Wigner always complained about people who used the word « invariant » (this was, of course, in the context of Special Relativity): he said one should say that the principle of relativity requires « covariance,» not invariance. Einstein's own papers on GR tend to carry out Wigner's request: the theory of GR (which is more general than Einstein's theory of gravity or his field equations) is always expressed as the demand for covariance with respect to arbitray coordinate changes. Now another myth, according to me, is that relativity requires that the laws be transformed by the group into other laws « of the same form.» This is just verbiage until you define what you mean by « form,» and even worse, it would then be just linguistics instead of physics. Examining Einstein's practice in this matter, and his occasional explicit pronouncements, GR really says: the laws of physics must take the form of equating a tensor to zero. This works because the tensor has the same covariance properties under change of coordinates as zero does.

Therfore the requirement of covariance has nothing to do with $f^* g$ for $f$ a diffeomorphism and $g$ a tensor field. This can be seen another way: for Einstein, $M$ is not physical, it is $g$ that is physical. Hence $f$ has to be regarded as a change of coordinates which does not actually move the mathematical points of $M$. The formula which mathematicians use for $f^*g$ has to be reinterpreted as coming from $f$ as the transition function between two charts of $M$ around a given point $x$, i.e., qua diffeomeorphism, it is the identity. Let me put this another way: a change of coordinates does not move the points, it just changes the charts. Therefore, a change of coordinates is the trivial identity map when you look at it in the mathematicians' invariant, coordinate free definitions of $M$, $f$, $f^*$, and tensors.

And now let me put this a third way, tying it up with Wigner's point of view in Special Relativity: what GR requires is that $g_{\mu\nu}$ be covariant, and in your set-up, this is the requisit for $f^* g$ to even be well-defined. This is what is needed to define a group action of diff($M$) on the set of metric tensors, and is the strict analogy to Wigner's requiring that one work with a representation of the Lorentz group. Covariance means the group action is defined, not that it is trival.
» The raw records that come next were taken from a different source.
(** What a step of the send path leaves alone. *)
Lemma wact_frame s h x :
  wgood wr s h → enabled s x → ∃ code s', exec_wact x s = Some (code, s') ∧ write_frame s s'.
Proof.
  intros [(a & free & ready & Hi) _ _ _] Hen. destruct x as [c src n|uv_write|r status].
  - destruct Hen as (Hn & (ch & Hch & Hsv) & bs & Hrd & Hlen & Hby).
    destruct (send_run wr _ s a free ready c ch src n bs Hi Hch Hsv Hn ltac:(done) Hby)
      as (code & s' & a' & free' & ready' & Hrun & _ & Hfr & _). by exists code, s'.
  - destruct (on_prep_cb_run wr uv_write s a free ready _ Hi) as (s' & a' & Hrun & _ & Hfr & _).
    exists 0, s'. split; [simpl; by bstep Hrun|done].
  - simpl in Hen. pose proof (sent_done wr s a free ready r Hi Hen) as Hi1.
    destruct (on_send_cb_run wr _ a free ready _ r status Hi1) as (s' & a' & Hrun & _ & Hfr & _).
    exists 0, s'. split; [unfold exec_wact; rewrite M_modify_uv; by bstep Hrun|].
    apply (write_frame_trans _ (set_uv (uv_write_done r (uv s)) s)); [|done]. by split.
Qed.

Lemma apart_same s s' :
  pools_apart s → same_geometry (pool_read s) (pool_read s') → same_geometry (pool_write s) (pool_write s') →
  pools_apart s'.
Proof. unfold pools_apart. intros Ha (H1 & H2 & H3) (H4 & H5 & H6). by rewrite H1, H2, H3, H4, H5, H6. Qed.

Lemma elsewhere_read s s' : pools_apart s → read_frame s s' → elsewhere s s'.
Proof.
  intros Ha []. split; try done. intros x Hx. apply rf_mem. unfold pools_apart in Ha. lia.
Qed.

Lemma good_write s h r x code s' :
  both_good rd wr s h r → enabled s x → exec_wact x s = Some (code, s') →
  both_good rd wr s' (record_wact s x code h) r.
Proof.
  intros [Hw [o Hr] Ha] Hen Hrun. destruct (wact_good wr s h x Hw Hen) as (code' & s1 & Hrun' & Hw').
  destruct (wact_frame s h x Hw Hen) as (code'' & s2 & Hrun'' & Hfr). simplify_eq. split; [done| |].
  - exists o. apply (rgood_write rd s r o); try done. intros y Hy. apply (wf_mem _ _ Hfr).
    unfold pools_apart in Ha. lia.
  - apply (apart_same s); [done| |apply Hfr]. by rewrite (wf_read _ _ Hfr).
Qed.

Lemma good_read s h r x code s' :
  both_good rd wr s h r → renabled s r x → exec_ract x s = Some (code, s') →
  both_good rd wr s' h (record_ract s x s' r).
Proof.
  intros [Hw [o Hr] Ha] Hen Hrun. destruct (ract_good rd s r o x Hr Hen) as (code' & s1 & o' & Hrun' & Hr' & Hfr).
  simplify_eq. split; [|by exists o'|].
  - apply (elsewhere_good wr s); [done|]. by apply elsewhere_read.
  - apply (apart_same s); [done|apply Hfr|]. by rewrite (rf_pool _ _ Hfr).
Qed.

Lemma reach_good s0 s h r : fresh_service rd wr s0 → reach s0 s h r → both_good rd wr s h r.
Proof.
  intros [(a & free & Hw) (ra & rfree & chans & Hr) [Hd Huw] Hap _]. induction 1.
  - split; [| |done].
    + split; simpl; rewrite ?Huw; [by eauto| |done|done].
      by rewrite (queued_rep s0 [] _ (wi_ready _ _ _ _ _ _ Hw)).
    + eexists. split; [done|done|by constructor|done|].
      intros hd c Hc. unfold connected in Hc. by rewrite Hd in Hc.
  - by eapply good_write.
  - by eapply good_read.
Qed.

End Both.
That is one reason why diff($M$) is not a good analogy to the gauge transformations of EM or Weyl's theory. But there is another: in EM, the relation between the potential and the field is one thing, but the relation between $g_{\mu\nu}$ and the Christoffel symbols (the affine connection) is quite another. Yes, mathematically the two relations have something similar but from the stanpoint of the symmetries involved there is a crucial difference: the metric field is covariant (a tensor) but the Christoffel symbols are not, whereas in EM, the fields transform well under the Lorentz group too. Hence, by the philosophy of GR, the metric tensor field has to be regarded as more physical than the Christoffel symbols even though everyone, and Einstein too, calls the metric the « gravitational potential » and the Christoffel symbols the « gravitational field.» This suggested analogy just shouldn't be taken too seriously, and in fact, Einstein himself constantly oscillates between this terminology and the seemingly contradictory calling the metric tensor field « the gravitational field,» which, at least to me, suggests he didn't think the distinction was that important.
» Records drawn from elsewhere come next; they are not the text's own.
Lemma receive_path_exact_witness :
  ∃ s h r, run_steps small_run small_service no_history no_rhistory = Some (s, h, r) ∧
    told r = heard r ++ notes s (ready_list s) ∧
    bytes_of (arrived r) 1 = [1; 2; 3; 4; 5; 6] ∧
    bytes_of (arrived r) 1 = bytes_of (shown r) 1 ++ default [] (pending s 1) ∧
    inhand r = [(3%nat, NRead 1 [5; 6]); (4%nat, NClose 0)].
Proof.
  destruct small_run_ends as (s & h & r & Hrun). exists s, h, r.
  destruct (receive_path_exact 64 128 small_service s h r small_fresh (small_reach _ _ _ _ Hrun))
    as (Ht & _ & _ & Hb).
  split; [exact Hrun|]. split; [exact Ht|]. split; [|split].
  - apply (small_end _ _ _ _ (λ _ _ r, bytes_of (arrived r) 1 = _) Hrun). vm_compute. reflexivity.
  - apply (Hb 5%nat). apply (small_end _ _ _ _ (λ s _ _, connected s 5 1) Hrun). vm_compute. reflexivity.
  - apply (small_end _ _ _ _ (λ _ _ r, inhand r = _) Hrun). vm_compute. reflexivity.
Defined.


(** A client connects and the main thread hears of it; the client leaves, the loop turns,
    another client connects; then the main thread answers the first one. *)
Definition late_answer : list step :=
  [Read (RConnect (client 6 161) 0); Read RAcquire; Read (RRead 6 ReadEof); Read (RClosed 6 CbChannel);
   Write (APrep (λ _, 0)); Read (RConnect (client 7 162) 0); Write (ASend 1 (SrcBytes [42]) 1); Write (APrep (λ _, 0))].

(** A message can reach another client than the one it was meant for.  There is a run in
    which the main thread has only heard of the client with handle 6, it sends to that
    client's channel, and the message is handed to libuv for the client with handle 7:
    requests name a channel, and a closed channel is given to the next connection while
    the news of the close is still queued. *)
Theorem send_reaches_next_client :
  ∃ s h r local remote, run_steps late_answer small_service no_history no_rhistory = Some (s, h, r) ∧
    heard r = [NOpen 1 local remote] ∧ taken h = [(1%nat, [42])] ∧ flying h = [(0%nat, (1%nat, [42]))] ∧
    connected s 7 1 ∧ uv_data (uv s) !! 6%nat = None.
Proof.
  destruct (run_steps late_answer small_service no_history no_rhistory) as [[[s h] r]|] eqn:H;
    [|vm_compute in H; discriminate].
  eexists s, h, r, _, _. split; [done|]. split; [|split; [|split; [|split]]].
  - apply (small_end _ _ _ _ (λ _ _ r, heard r = _) H). vm_compute. reflexivity.
  - apply (small_end _ _ _ _ (λ _ h _, taken h = _) H). vm_compute. reflexivity.
  - apply (small_end _ _ _ _ (λ _ h _, flying h = _) H). vm_compute. reflexivity.
  - apply (small_end _ _ _ _ (λ s _ _, connected s 7 1) H). vm_compute. reflexivity.
  - apply (small_end _ _ _ _ (λ s _ _, uv_data (uv s) !! 6%nat = None) H). vm_compute. reflexivity.
Qed.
And there is another: in EM we can only measure differences in potentials, of course, so that is why we introduce a choice of gauge and gauge transformations. But (pace extreme positivists), we can in principle measure the metric tensor using light rays and clocks and travelling rods, as explained by Weyl and Einstein. (Of course only because this is an ideal classical world so we can make the masses negligible...). Einstein's equations are irrelevant! Just as, in discussion of what a choice of gauge is and what a gauge transformation is in EM, Maxwell's equations were irrelevant! That is, the definition or concept of gauge and gauge transformation make sense, and one can think about their physicality and desirability, even without considering Maxwell's equations. And following that road, one could first decide, on physical grounds, what the gauge transformations were, and then search for the Law of Nature that was gauge invariant in that sense.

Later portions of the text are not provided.